I have some survival data and 2 variables of interest. 1 variable is a current gold standard for treatment decision in a clinical setting. The other variable is a derived score that containing a non-linear combination of several gene’s expression values along with the gold standard variable.
My interest is in comparing a ‘gold standard model’ to a ‘derived variable model’ in a to a time to event setting. The 2 models would be set up exactly the same (run on the same data, same covariates, etc.). However, these are not truly nested models as the derived variable is not computed additively so I don’t believe a conventional LRT can be used. Is there another comparison that I can make that is more appropriate to statistically compare these models?
Extra info - the derived var is of the following flavor: exp(gene1 + gene2 + gold standard)
First make sure that the two models involve the same amount of overfitting, e.g., had the same number of candidate features. Otherwise they may not be comparable. Given that’s not a problem, you can pick one of various measures (see e.g. here) to quantify predictive ability and compare them. If you don’t need to quantify uncertainty that’s it. Otherwise you could bootstrap the model development and fitting processes in parallel to get bootstrap confidence intervals for differences in performance indexes.
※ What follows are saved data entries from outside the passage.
(* ===== verification/GroupApi.v ===== *)
(** * Group and container endpoints (internal/api/authz.go)

    Seeding an organization, and the handlers that create, read, update and
    delete groups and create containers. *)
From S2P Require Import Prelude GoText Json Chefjson Float GoJson Normalize Store Facade Groups Http Acl AclDocs.
#[local] Open Scope go_scope.
#[local] Open Scope http_scope.

Definition defaultGroups : list string :=
  ["admins"; "billing-admins"; "clients"; "users"; "public_key_read_access"].

Definition defaultGroupGroups (g : string) : list string :=
  if decide (g = "public_key_read_access") then ["users"; "clients"] else [].

Definition defaultContainers : list string :=
  ["clients"; "containers"; "cookbooks"; "cookbook_artifacts"; "data"; "environments"; "groups";
   "nodes"; "policies"; "policy_groups"; "roles"; "sandboxes"].

(** The text [fmt.Appendf] writes for a container; [%q] of a name that needs no
    escape is the name in quotes. *)
Definition container_doc (c : string) : string :=
  "{" +:+ print_string id "containername" +:+ ":" +:+ print_string id c +:+ ","
      +:+ print_string id "containerpath" +:+ ":" +:+ print_string id c +:+ "}".

(** [groupNameRE]: [^[a-z0-9_-]+$]. *)
Definition group_char (c : ascii) : bool :=
  let b := byte_of c in
  bool_decide (97 ≤ b ≤ 122 ∨ 48 ≤ b ≤ 57 ∨ c = "_"%char ∨ c = "-"%char)%Z.
Definition groupNameRE (name : string) : bool := bool_decide (name ≠ "") && str_forall group_char name.

(** The first of the fields that is a non-empty string. *)
Fixpoint first_string (obj : acl) (fields : list string) : string :=
  match fields with
  | [] => ""
  | f :: fields' =>
      match assoc obj f with
      | Some (VStr v) => if decide (v = "") then first_string obj fields' else v
      | _ => first_string obj fields'
      end
  end.

Definition groupName (obj : acl) : string := first_string obj ["name"; "groupname"; "id"].

(** The kinds an update replaces: those whose value is an array. *)
Definition update_kind (src : acl) (kind : string) : option (list string) :=
  match assoc src kind with Some (VArr l) => Some (jsonStrings (Some (VArr l))) | _ => None end.

Definition groupUpdateMembers (obj : acl) : string → option (list string) :=
  let src := match assoc obj "actors" with Some (VObj nested) => nested | _ => obj end in
  update_kind src.

Section Handlers.
Context {B : Type} `{Backend B} {O : Type}.
Abbreviation st := (Store B O).

(** Put what is not there yet. *)
Definition seed (org coll key doc : string) : ST st unit :=
  let! o := Org_Get org coll key in
  match o with Some _ => st_ret tt | None => Org_Put org coll key doc end.

Definition seedAuthz (org : string) : ST st unit :=
  st_each (λ g, seed org "groups" g (groupJSON g "" [] [] (defaultGroupGroups g))) defaultGroups ;;!
  st_each (λ c, seed org "containers" c (container_doc c)) defaultContainers.

Definition addClientToOrgGroup (org group client : string) : ST st unit :=
  addMember org group memberClients client.

Definition getGroup (orgname name : string) : handler st reply :=
  let? org := API_org orgname in
  let? doc := or_500 (groupDocWithMembers org name) in
  match doc with
  | None => h_reply (writeError 404 ["Cannot find groups " +:+ name])
  | Some doc => h_ret (writeRaw 200 doc)
  end.

(** A create whose conflict is answered with a 409. *)
Definition create_or_409 (org coll key doc msg : string) : handler st unit :=
  let? res := attempt (Org_Create org coll key doc) in
  match res with
  | Ok _ => h_ret tt
  | Err ErrConflict => h_reply (writeError 409 [msg])
  | Err e => h_reply (internal_error e)
  end.

Definition createGroup (r : request) (orgname : string) : handler st reply :=
  let? org := API_org orgname in
  match decode_body_map (r_body r) with
  | None => h_reply (writeError 400 ["invalid JSON body"])
  | Some obj =>
      let name := groupName (members obj) in
      if decide (name = "") then h_reply (writeError 400 ["Field 'name' missing"])
      else if negb (groupNameRE name) then h_reply (writeError 400 ["Invalid group name."])
      else
        let ms := groupMembers (members obj) in
        or_500 (clearMembers org name) ;;?
        create_or_409 org "groups" name (groupJSON name "" ms.1.1 ms.1.2 ms.2) "Object already exists" ;;?
        h_ret (created_at (objectURL r org "groups" name))
  end.

(** The names of the list that exist. *)
Fixpoint keep (space coll : string) (names : list string) : ST st (list string) :=
  match names with
  | [] => st_ret []
  | n :: names' =>
      let! o := Org_Get space coll n in
      let! rest := keep space coll names' in
      st_ret (match o with Some _ => n :: rest | None => rest end)
  end.

Definition knownGroupMembers (org : string) (users clients groups : list string)
  : ST st (list string * list string * list string) :=
  let! u := keep Global "users" users in
  let! c := keep org "clients" clients in
  let! g := keep org "groups" groups in
  st_ret (u, c, g).

Definition putGroup (r : request) (orgname name : string) : handler st reply :=
  let? org := API_org orgname in
  exists_ r org "groups" name ("Cannot find groups " +:+ name) ;;?
  match Normalize (r_body r) with
  | Err _ => h_reply (writeError 400 ["invalid JSON body"])
  | Ok raw =>
      match DecodeObject raw with
      | Err _ => h_reply (writeError 400 ["invalid JSON body"])
      | Ok obj =>
          exists_ r org "groups" name ("Cannot find groups " +:+ name) ;;?
          let? cur := or_500 (groupMembership org name) in
          let update := groupUpdateMembers obj in
          let users := default cur.1.1 (update memberUsers) in
          let clients := default cur.1.2 (update memberClients) in
          let groups := default cur.2 (update memberGroups) in
          let? known := or_500 (knownGroupMembers org users clients groups) in
          or_500 (clearMembers org name) ;;?
          or_500 (Org_Put org "groups" name (groupJSON name "" known.1.1 known.1.2 known.2)) ;;?
          h_ret (writeRaw 200 raw)
      end
  end.

Definition deleteGroup (orgname name : string) : handler st reply :=
  let? org := API_org orgname in
  let? o := or_500 (Org_Get org "groups" name) in
  match o with
  | None => h_reply (writeError 404 ["Cannot find groups " +:+ name])
  | Some _ =>
      or_500 (removeFromACLs org "groups" name) ;;?
      or_500 (removeActorFromAllGroups org memberGroups name) ;;?
      or_500 (clearMembers org name) ;;?
      or_500 (deleteACL org "groups" name) ;;?
      let? old := or_500 (Org_Delete org "groups" name) in
      match old with
      | None => h_reply (writeError 404 ["Cannot find groups " +:+ name])
      | Some raw => h_ret (writeRaw 200 raw)
      end
  end.

Definition createContainer (r : request) (orgname : string) : handler st reply :=
  let? org := API_org orgname in
  match decode_body_map (r_body r) with
  | None => h_reply (writeError 400 ["invalid JSON body"])
  | Some obj =>
      let name := first_string (members obj) ["containername"; "id"] in
      if decide (name = "") then h_reply (writeError 400 ["Field 'containername' missing"])
      else
        or_500 (Org_Put org "containers" name (mustEncode (match obj with Some ms => VObj ms | None => VNull end))) ;;?
        h_ret (created_at (objectURL r org "containers" name))
  end.
End Handlers.

(** ** Deleting a group *)

Section Delete.
Context {B : Type} `{BackendSpec B} {O : Type}.

Lemma API_org_inl (name : string) (s : Store B O) org s' : API_org name s = (inl org, s') → org = name ∧ objs s' = objs s.
Proof.
  intros E. pose proof (h_triple_org (B := B) (O := O) name (λ x, x = objs s) s eq_refl) as Ht.
  rewrite E in Ht. naive_solver.
Qed.

Lemma Get_Ok (org coll key : string) (s : Store B O) v s' :
  Org_Get org coll key s = (Ok v, s') → v = objs s !! (org, coll, key) ∧ objs s' = objs s.
Proof.
  intros E. pose proof (triple_Get (B := B) (O := O) org coll key (λ x, x = objs s) s eq_refl) as Ht.
  rewrite E in Ht. destruct Ht as [-> ->]. done.
Qed.

Lemma Delete_Ok (org coll key : string) (s : Store B O) v s' :
  Org_Delete org coll key s = (Ok v, s') → v = objs s !! (org, coll, key) ∧ objs s' = delete (org, coll, key) (objs s).
Proof.
  intros E. pose proof (triple_Delete (B := B) (O := O) org coll key (λ x, x = objs s) s eq_refl) as Ht.
  rewrite E in Ht. destruct Ht as (x & -> & -> & ->). done.
Qed.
You may also be able to compare AICs on non-nested data.
The variance of the predicted values is very similar here and Model 2 will actually captures more information.
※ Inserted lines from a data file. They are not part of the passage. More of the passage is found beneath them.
Lemma listing_reads_back_witness :
  decode true (list_body (plain_request "GET" "/organizations/acme/nodes" "") "acme" "nodes" ["db1"; "web" +:+ String quote "1"])
  = Some (listing (plain_request "GET" "/organizations/acme/nodes" "") "acme" "nodes" ["db1"; "web" +:+ String quote "1"]).
Proof. apply listing_reads_back; [vm_compute; reflexivity|repeat constructor]. Defined.

(** An organization with one environment. *)
Definition prod_org : Store Memory.memoryBackend groupIndexCache :=
  (Org_Put "acme" "environments" "prod" (mustEncode (VObj [("name", VStr "prod")]))
     (Store_CreateOrg "acme" mem_server).2).2.

(** The name the document under a key carries. *)
Definition environment_named (s : Store Memory.memoryBackend groupIndexCache) (key : string) : option string :=
  raw ← objs s !! ("acme", "environments", key); String_ raw "name".

(** An environment update whose body carries another name is accepted, and does
    not rename the environment as the validator's comment says: the document
    stays under its old key, where its name no longer matches, and nothing is
    stored under the new one. *)
Theorem environment_update_does_not_rename :
  let body := mustEncode (VObj [("name", VStr "qa")]) in
  let '(rep, s') := replied (putObject "environments" (plain_request "PUT" "/organizations/acme/environments/prod" body)
                               "acme" "prod" prod_org) in
  status rep = 200%Z ∧ environment_named prod_org "prod" = Some "prod" ∧
  environment_named s' "prod" = Some "qa" ∧ environment_named s' "qa" = None.
Proof. vm_compute. done. Qed.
I was wondering about utilizing the U-statistic that is also brought up in the article in rcorrp.cens(x1, x2, S) and want to make sure I am implementing the comparison correctly.
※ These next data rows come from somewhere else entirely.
(* ===== verification/Manifest.v ===== *)
(** * Cookbook manifests

    Validation (internal/api/cookbook_validate.go), the two file layouts and the
    conversion between them (cookbook_segments.go), the walks over file entries
    and the decoration with download URLs (cookbooks.go), and the server API
    version that selects the layout (server_endpoints.go). *)
From S2P Require Import Prelude GoText Json Chefjson Float GoJson Normalize Stored Store Facade Groups Http Version Presign Objects.
#[local] Open Scope go_scope.
Local Abbreviation Get := Chefjson.Get.

(** ** The server API version *)

Definition apiVersionMin : Z := 0.
Definition apiVersionMax : Z := 2.

Definition parseAPIVersion `{Unicode} (header : string) : option Z :=
  let header := TrimSpace header in
  if decide (header = "") then Some apiVersionMin
  else match strconv_Atoi header with (n, None) => Some n | (_, Some _) => None end.

Definition requestAPIVersion `{Unicode} (header : string) : Z := default 0%Z (parseAPIVersion header).

(** [withAPIVersion]: the status it answers itself, or [None] to go on. *)
Definition withAPIVersion `{Unicode} (header : string) : option Z :=
  match parseAPIVersion header with
  | None => Some 400%Z
  | Some requested =>
      if decide (requested < apiVersionMin ∨ apiVersionMax < requested)%Z then Some 406%Z else None
  end.

(** ** Layouts (cookbook_segments.go) *)

Definition cookbookSegments : list string :=
  ["attributes"; "definitions"; "files"; "libraries"; "providers";
   "recipes"; "resources"; "root_files"; "templates"].

Definition isCookbookSegment (name : string) : bool := contains_str cookbookSegments name.

(** The message for a manifest in the layout of another API version. *)
Fixpoint wrong_key (v2 : bool) (ms : obj) : option string :=
  match ms with
  | [] => None
  | (k, _) :: ms' =>
      if (negb v2 && bool_decide (k = "all_files")) || (v2 && isCookbookSegment k)
      then Some ("Invalid key " +:+ k +:+ " in request body") else wrong_key v2 ms'
  end.

(** [inl] is chefjson's error, [inr] the layout's message. *)
Definition checkManifestShape (version : Z) (raw : string) : gerror + option string :=
  match Parse raw with
  | Err e => inl e
  | Ok (VObj ms) => inr (wrong_key (bool_decide (2 ≤ version)%Z) ms)
  | Ok _ => inr None
  end.

Definition asString (v : option value) : string := match v with Some (VStr s) => s | _ => "" end.

Definition elements (v : value) : list value := match v with VArr l => l | _ => [] end.
Definition as_object (v : value) : option obj := match v with VObj ms => Some ms | _ => None end.

(** The segment of an [all_files] entry, and the entry renamed for it. *)
Definition segment_of (entry : obj) : string * obj :=
  let name := asString (Get entry "name") in
  let '(segment, rest) := match cut "/" name with
    | Some (s, r) => if isCookbookSegment s then (s, r) else ("root_files", name)
    | None => ("root_files", name)
    end in
  (segment, Set_ entry "name" (VStr rest)).

Definition in_segment (entries : list (string * obj)) (s : string) : list value :=
  map (λ e, VObj e.2) (filter (λ e, e.1 = s) entries).

Fixpoint replaceMember (ms : obj) (name : string) (new : obj) : obj :=
  match ms with
  | [] => []
  | (k, v) :: ms' => if decide (k = name) then new ++ ms' else (k, v) :: replaceMember ms' name new
  end.

Definition toSegments (ms : obj) : obj :=
  match Get ms "all_files" with
  | None => ms
  | Some all =>
      let entries := map segment_of (omap as_object (elements all)) in
      replaceMember ms "all_files" (map (λ s, (s, VArr (reverse (in_segment entries s)))) cookbookSegments)
  end.

(** A segment's entries, named with it. *)
Definition qualified_entries (s : string) (v : value) : list value :=
  map (λ e, VObj (Set_ e "name" (VStr (s +:+ "/" +:+ asString (Get e "name"))))) (omap as_object (elements v)).

Definition toAllFiles (ms : obj) : obj :=
  let present := filter (λ s, is_Some (Get ms s)) cookbookSegments in
  match present with
  | [] => ms
  | first :: _ =>
      let files := concat (map (λ s, qualified_entries s (default VNull (Get ms s))) present) in
      filter (λ m, isCookbookSegment m.1 = false) (replaceMember ms first [("all_files", VArr files)])
  end.

Definition shapeManifest (ms : obj) (version : Z) : obj :=
  if decide (2 ≤ version)%Z then toAllFiles ms else toSegments ms.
Would I let x1 = predicted values from Model 1
x2 = predicted values from Model 2
So rcorrp.cens(predict1, predict2, Surv(df$time, df$event))?
Or is the intent of x1 and x2 to be vectors of actual DerivedVar and GoldStandard data?
I think that’s correct. Will not take into account uncertainties from model fitting.
Without a gold standard, you might start with getting a bootstrap confidence interval for differences in predicted probabilities as was done with the impactPO function example in the RMS course notes. The particular two models you mentioned will not differ except for the difference between partial likelihood and full likelihood. Could also try rcorrp.cens.